#### DATA LISTING
■ ■ ■

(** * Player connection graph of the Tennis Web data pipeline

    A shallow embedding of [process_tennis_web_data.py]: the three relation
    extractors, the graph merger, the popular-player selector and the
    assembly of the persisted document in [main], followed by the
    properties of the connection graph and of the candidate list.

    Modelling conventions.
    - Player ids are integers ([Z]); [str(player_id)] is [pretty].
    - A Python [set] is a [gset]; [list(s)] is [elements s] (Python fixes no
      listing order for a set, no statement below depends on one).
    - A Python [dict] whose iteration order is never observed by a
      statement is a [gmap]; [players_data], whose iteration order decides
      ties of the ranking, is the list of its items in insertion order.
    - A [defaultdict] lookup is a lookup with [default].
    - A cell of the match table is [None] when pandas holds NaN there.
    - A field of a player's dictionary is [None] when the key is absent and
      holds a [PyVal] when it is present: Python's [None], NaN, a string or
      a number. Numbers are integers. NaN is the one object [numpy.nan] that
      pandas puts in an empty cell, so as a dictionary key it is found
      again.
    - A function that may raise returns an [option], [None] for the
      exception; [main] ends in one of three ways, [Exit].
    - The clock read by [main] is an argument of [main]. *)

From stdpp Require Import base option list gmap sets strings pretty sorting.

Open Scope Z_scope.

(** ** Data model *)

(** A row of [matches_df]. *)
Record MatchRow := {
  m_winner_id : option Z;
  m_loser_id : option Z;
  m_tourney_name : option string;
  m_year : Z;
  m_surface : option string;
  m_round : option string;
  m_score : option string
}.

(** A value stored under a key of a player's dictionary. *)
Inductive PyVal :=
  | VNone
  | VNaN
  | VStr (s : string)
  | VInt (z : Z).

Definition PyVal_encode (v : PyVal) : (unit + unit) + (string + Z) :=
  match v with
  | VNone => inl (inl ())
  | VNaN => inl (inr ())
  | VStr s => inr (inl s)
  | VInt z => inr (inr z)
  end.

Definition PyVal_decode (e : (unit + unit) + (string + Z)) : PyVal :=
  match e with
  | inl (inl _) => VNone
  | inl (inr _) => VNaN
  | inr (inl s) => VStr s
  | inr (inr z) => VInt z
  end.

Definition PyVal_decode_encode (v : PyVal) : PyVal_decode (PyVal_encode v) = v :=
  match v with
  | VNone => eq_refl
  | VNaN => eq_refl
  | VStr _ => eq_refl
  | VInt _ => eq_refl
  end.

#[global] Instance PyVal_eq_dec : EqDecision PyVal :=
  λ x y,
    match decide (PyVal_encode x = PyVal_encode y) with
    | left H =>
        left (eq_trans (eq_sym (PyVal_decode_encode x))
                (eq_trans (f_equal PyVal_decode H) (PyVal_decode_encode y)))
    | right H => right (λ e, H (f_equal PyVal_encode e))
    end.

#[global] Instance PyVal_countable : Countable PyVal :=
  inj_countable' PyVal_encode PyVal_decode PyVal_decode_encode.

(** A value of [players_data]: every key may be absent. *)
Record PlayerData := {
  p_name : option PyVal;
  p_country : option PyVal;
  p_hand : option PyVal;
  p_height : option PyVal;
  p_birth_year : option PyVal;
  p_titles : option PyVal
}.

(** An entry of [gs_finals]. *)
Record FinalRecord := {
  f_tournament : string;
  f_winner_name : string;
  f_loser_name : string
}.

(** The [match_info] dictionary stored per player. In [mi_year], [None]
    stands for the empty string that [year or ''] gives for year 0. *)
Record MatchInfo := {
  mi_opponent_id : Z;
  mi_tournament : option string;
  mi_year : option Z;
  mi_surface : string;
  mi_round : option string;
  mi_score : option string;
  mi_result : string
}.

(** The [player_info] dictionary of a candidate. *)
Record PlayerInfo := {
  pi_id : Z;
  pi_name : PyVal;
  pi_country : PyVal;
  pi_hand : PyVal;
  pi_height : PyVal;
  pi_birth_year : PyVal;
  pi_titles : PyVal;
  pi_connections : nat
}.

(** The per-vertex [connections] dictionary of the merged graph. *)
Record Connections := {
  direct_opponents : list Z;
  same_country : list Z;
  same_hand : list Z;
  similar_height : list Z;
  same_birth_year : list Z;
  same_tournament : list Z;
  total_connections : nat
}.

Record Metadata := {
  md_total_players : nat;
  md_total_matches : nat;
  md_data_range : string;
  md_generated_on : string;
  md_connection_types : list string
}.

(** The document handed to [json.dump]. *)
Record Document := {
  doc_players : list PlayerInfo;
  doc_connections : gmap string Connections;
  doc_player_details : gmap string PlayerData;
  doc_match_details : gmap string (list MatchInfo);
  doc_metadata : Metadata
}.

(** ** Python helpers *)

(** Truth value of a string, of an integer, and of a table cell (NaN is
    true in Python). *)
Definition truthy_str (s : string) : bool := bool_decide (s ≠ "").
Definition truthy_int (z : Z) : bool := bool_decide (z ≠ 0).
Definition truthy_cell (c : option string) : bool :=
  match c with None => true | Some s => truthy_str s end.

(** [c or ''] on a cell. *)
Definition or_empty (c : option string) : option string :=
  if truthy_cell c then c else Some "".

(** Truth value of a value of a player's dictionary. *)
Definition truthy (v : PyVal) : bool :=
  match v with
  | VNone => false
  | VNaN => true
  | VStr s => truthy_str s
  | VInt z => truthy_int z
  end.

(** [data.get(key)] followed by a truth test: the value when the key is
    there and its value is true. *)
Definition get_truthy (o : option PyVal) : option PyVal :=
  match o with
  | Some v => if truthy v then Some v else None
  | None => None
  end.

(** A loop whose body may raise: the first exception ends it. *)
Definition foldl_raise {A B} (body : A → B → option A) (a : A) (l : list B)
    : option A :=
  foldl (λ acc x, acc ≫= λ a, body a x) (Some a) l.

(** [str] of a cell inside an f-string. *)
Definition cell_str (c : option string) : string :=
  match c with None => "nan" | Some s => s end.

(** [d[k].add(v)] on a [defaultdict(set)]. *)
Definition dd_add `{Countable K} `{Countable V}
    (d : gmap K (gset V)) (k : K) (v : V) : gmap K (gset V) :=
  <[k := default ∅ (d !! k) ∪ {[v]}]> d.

■ ■ ■

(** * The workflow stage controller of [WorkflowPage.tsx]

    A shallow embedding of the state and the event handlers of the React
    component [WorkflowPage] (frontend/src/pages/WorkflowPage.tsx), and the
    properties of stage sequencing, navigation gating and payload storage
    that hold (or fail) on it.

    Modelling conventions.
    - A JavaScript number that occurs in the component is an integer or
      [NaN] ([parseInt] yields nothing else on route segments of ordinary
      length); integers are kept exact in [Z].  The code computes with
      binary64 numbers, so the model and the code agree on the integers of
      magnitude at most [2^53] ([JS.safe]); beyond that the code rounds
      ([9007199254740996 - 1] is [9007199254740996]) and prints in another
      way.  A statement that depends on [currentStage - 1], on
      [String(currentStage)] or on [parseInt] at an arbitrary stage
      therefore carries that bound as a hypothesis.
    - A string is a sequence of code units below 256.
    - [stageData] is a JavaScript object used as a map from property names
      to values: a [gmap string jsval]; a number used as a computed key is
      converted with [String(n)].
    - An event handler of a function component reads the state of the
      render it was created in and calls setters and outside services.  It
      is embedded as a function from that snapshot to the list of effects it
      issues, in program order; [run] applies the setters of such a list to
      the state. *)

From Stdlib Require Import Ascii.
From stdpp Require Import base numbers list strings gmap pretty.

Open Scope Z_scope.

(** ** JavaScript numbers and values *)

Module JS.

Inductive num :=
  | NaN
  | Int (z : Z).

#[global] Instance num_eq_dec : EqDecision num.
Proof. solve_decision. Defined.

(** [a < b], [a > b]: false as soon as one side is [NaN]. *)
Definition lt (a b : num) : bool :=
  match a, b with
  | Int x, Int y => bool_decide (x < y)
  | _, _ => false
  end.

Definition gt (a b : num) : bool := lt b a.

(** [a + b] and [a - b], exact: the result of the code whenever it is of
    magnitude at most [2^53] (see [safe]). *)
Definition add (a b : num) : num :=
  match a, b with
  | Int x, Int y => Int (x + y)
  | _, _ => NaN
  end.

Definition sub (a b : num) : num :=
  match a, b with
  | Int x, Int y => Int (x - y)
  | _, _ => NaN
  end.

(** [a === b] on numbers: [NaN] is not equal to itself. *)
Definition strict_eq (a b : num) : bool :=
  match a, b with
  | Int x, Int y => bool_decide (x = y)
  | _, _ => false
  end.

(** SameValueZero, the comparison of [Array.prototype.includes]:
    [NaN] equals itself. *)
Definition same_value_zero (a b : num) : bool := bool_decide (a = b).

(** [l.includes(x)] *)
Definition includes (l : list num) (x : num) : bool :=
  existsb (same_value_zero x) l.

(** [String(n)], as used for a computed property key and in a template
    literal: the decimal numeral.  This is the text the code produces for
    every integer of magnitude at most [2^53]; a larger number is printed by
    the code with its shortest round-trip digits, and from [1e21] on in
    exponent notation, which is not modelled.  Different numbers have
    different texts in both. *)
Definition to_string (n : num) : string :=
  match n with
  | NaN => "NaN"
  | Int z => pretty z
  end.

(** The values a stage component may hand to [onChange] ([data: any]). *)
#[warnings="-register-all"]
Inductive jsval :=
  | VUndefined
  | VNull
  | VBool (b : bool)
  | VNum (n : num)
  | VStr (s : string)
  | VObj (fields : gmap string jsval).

■ ■ ■

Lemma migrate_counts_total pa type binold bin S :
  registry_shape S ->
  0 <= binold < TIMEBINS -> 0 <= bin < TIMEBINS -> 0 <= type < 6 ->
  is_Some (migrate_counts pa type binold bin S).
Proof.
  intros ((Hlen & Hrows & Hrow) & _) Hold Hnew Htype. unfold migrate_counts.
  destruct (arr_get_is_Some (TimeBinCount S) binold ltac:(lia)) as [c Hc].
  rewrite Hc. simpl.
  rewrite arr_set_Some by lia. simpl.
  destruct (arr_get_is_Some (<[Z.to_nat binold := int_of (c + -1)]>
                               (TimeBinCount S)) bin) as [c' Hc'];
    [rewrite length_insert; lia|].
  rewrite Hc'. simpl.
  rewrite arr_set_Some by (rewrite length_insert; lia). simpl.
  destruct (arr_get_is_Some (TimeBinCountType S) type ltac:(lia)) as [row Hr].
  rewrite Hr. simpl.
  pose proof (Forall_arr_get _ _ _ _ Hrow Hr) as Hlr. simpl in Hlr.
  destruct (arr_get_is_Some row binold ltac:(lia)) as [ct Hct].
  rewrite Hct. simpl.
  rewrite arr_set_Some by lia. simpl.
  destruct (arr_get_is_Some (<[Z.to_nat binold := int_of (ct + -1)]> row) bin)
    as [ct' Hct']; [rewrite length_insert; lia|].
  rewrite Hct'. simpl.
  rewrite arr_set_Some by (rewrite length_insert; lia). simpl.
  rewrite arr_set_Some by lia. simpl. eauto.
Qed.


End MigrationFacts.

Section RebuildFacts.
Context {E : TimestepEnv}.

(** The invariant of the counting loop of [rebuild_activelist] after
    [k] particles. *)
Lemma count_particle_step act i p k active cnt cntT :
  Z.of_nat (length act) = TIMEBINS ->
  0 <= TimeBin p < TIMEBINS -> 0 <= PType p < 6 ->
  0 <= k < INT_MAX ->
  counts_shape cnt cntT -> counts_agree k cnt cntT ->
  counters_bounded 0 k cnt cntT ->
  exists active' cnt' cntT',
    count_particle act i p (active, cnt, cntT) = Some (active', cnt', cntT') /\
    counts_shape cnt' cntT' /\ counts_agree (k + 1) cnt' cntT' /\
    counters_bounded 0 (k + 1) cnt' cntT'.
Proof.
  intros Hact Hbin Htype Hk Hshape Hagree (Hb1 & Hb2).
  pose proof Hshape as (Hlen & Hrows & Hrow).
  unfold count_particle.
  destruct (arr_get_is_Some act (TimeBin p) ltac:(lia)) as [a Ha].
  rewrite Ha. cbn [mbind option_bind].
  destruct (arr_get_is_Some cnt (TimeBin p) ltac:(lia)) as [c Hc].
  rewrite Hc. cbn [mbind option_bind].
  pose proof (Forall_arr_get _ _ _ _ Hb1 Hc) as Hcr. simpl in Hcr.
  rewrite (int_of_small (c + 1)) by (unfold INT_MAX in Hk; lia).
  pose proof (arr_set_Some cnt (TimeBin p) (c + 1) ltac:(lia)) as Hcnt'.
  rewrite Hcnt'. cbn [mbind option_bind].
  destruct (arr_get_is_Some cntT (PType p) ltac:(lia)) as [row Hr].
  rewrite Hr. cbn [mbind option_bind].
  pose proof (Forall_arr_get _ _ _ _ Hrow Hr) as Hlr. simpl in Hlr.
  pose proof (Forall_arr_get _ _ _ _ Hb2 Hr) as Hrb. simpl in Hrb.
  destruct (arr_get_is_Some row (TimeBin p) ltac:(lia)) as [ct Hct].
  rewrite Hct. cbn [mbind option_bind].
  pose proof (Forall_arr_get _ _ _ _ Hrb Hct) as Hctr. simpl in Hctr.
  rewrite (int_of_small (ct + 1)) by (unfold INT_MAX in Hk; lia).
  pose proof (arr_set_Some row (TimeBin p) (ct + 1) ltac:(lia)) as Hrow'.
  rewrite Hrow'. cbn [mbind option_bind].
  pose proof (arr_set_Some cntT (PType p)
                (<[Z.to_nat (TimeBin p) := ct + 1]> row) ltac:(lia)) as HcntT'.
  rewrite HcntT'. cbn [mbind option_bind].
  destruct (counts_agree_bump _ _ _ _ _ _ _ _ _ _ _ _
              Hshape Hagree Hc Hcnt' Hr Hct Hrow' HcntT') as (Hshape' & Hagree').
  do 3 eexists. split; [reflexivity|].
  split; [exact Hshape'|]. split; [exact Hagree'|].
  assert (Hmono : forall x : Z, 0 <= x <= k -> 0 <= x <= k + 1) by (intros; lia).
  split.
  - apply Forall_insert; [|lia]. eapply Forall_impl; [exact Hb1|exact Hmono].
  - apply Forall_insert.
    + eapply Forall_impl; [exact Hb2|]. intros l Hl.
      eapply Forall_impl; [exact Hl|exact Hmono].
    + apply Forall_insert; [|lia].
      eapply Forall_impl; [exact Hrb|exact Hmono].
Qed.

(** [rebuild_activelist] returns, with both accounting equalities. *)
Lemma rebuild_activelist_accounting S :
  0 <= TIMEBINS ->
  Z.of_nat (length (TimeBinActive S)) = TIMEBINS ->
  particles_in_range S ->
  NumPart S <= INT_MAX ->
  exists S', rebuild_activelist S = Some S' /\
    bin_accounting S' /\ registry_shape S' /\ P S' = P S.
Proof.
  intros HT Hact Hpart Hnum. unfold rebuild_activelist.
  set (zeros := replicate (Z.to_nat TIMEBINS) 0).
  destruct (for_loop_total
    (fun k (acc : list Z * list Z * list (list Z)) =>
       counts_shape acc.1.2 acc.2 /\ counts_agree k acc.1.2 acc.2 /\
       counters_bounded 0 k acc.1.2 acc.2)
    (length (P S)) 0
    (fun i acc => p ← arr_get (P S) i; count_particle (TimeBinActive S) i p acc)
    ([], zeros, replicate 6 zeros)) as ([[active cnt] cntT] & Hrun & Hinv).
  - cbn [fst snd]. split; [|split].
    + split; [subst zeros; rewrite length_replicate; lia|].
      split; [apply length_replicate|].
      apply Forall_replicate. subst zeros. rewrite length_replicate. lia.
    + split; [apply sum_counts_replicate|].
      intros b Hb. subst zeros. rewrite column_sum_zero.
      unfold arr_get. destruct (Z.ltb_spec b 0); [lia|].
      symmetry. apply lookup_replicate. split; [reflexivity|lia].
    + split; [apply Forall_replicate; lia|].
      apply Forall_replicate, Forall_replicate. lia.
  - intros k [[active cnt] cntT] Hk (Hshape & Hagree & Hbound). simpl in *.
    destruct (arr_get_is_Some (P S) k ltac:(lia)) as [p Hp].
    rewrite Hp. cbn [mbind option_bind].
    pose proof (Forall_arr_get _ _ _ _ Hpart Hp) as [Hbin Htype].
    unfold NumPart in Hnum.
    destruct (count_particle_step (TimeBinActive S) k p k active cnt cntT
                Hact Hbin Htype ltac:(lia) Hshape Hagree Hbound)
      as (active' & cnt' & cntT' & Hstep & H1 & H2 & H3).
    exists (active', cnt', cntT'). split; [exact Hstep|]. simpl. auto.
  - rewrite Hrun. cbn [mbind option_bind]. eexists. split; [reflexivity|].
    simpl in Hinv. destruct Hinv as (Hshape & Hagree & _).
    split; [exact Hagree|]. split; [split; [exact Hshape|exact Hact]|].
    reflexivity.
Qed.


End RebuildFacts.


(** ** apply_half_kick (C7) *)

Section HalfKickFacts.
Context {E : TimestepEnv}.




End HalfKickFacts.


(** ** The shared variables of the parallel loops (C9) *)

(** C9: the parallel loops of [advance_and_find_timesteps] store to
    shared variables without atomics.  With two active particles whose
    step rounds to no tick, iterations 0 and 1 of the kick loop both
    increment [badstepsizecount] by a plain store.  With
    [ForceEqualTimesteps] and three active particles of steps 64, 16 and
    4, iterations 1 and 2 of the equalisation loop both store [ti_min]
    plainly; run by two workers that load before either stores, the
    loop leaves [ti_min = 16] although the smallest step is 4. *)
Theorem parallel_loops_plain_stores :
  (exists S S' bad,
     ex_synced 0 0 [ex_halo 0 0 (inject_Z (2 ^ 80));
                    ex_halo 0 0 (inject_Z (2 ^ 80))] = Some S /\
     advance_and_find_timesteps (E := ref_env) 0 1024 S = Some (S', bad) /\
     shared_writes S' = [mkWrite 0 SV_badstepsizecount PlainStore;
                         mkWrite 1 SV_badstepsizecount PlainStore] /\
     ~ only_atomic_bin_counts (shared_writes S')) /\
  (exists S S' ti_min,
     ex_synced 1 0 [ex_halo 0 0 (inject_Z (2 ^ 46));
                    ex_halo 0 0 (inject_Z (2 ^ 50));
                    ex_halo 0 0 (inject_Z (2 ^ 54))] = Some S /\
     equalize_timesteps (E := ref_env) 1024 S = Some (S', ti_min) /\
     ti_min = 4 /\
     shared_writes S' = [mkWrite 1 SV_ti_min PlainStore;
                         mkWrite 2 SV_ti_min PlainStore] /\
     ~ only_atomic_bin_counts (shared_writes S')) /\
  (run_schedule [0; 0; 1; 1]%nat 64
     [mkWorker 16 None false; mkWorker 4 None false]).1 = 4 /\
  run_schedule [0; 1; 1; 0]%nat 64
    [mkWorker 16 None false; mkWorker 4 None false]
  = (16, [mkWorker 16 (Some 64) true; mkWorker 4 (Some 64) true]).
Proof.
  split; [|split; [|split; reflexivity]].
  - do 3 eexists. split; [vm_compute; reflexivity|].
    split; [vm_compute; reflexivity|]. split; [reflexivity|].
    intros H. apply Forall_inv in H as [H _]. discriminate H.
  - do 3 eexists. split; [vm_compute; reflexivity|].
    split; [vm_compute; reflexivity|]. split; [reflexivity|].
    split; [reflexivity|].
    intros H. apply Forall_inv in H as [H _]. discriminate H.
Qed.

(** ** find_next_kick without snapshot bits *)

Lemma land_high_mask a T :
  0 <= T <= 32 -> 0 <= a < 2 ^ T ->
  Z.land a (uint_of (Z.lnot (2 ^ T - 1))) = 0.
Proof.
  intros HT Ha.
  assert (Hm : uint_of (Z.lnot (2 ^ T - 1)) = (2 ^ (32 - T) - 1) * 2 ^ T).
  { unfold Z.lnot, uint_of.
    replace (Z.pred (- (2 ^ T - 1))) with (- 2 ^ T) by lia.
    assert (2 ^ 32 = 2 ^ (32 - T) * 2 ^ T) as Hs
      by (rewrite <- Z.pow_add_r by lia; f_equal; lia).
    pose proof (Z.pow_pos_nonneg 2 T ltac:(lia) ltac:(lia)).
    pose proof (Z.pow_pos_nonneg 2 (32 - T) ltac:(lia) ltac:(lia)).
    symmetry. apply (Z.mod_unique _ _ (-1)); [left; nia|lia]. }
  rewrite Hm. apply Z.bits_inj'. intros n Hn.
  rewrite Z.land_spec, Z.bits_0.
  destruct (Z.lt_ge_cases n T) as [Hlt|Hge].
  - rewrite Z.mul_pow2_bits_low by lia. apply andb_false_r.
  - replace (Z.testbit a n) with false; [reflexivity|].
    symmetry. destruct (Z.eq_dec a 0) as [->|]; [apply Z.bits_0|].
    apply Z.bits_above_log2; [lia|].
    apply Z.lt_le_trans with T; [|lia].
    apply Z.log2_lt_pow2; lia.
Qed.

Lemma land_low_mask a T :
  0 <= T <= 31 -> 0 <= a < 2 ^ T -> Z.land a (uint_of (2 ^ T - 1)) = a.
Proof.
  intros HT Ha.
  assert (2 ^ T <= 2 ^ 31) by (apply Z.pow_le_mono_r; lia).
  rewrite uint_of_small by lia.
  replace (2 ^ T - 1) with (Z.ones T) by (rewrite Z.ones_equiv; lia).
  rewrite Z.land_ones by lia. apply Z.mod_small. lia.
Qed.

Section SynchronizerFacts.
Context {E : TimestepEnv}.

■ ■ ■

#### ABOUT THIS TASK
For this task, write out exactly the lines of the entries above, starting at the line with "(** ** The shared" and ending at the line with "advance_and_find_timesteps (E := ref_env)", both included, and no others.

#### TASK SOLUTION
(** ** The shared variables of the parallel loops (C9) *)

(** C9: the parallel loops of [advance_and_find_timesteps] store to
    shared variables without atomics.  With two active particles whose
    step rounds to no tick, iterations 0 and 1 of the kick loop both
    increment [badstepsizecount] by a plain store.  With
    [ForceEqualTimesteps] and three active particles of steps 64, 16 and
    4, iterations 1 and 2 of the equalisation loop both store [ti_min]
    plainly; run by two workers that load before either stores, the
    loop leaves [ti_min = 16] although the smallest step is 4. *)
Theorem parallel_loops_plain_stores :
  (exists S S' bad,
     ex_synced 0 0 [ex_halo 0 0 (inject_Z (2 ^ 80));
                    ex_halo 0 0 (inject_Z (2 ^ 80))] = Some S /\
     advance_and_find_timesteps (E := ref_env) 0 1024 S = Some (S', bad) /\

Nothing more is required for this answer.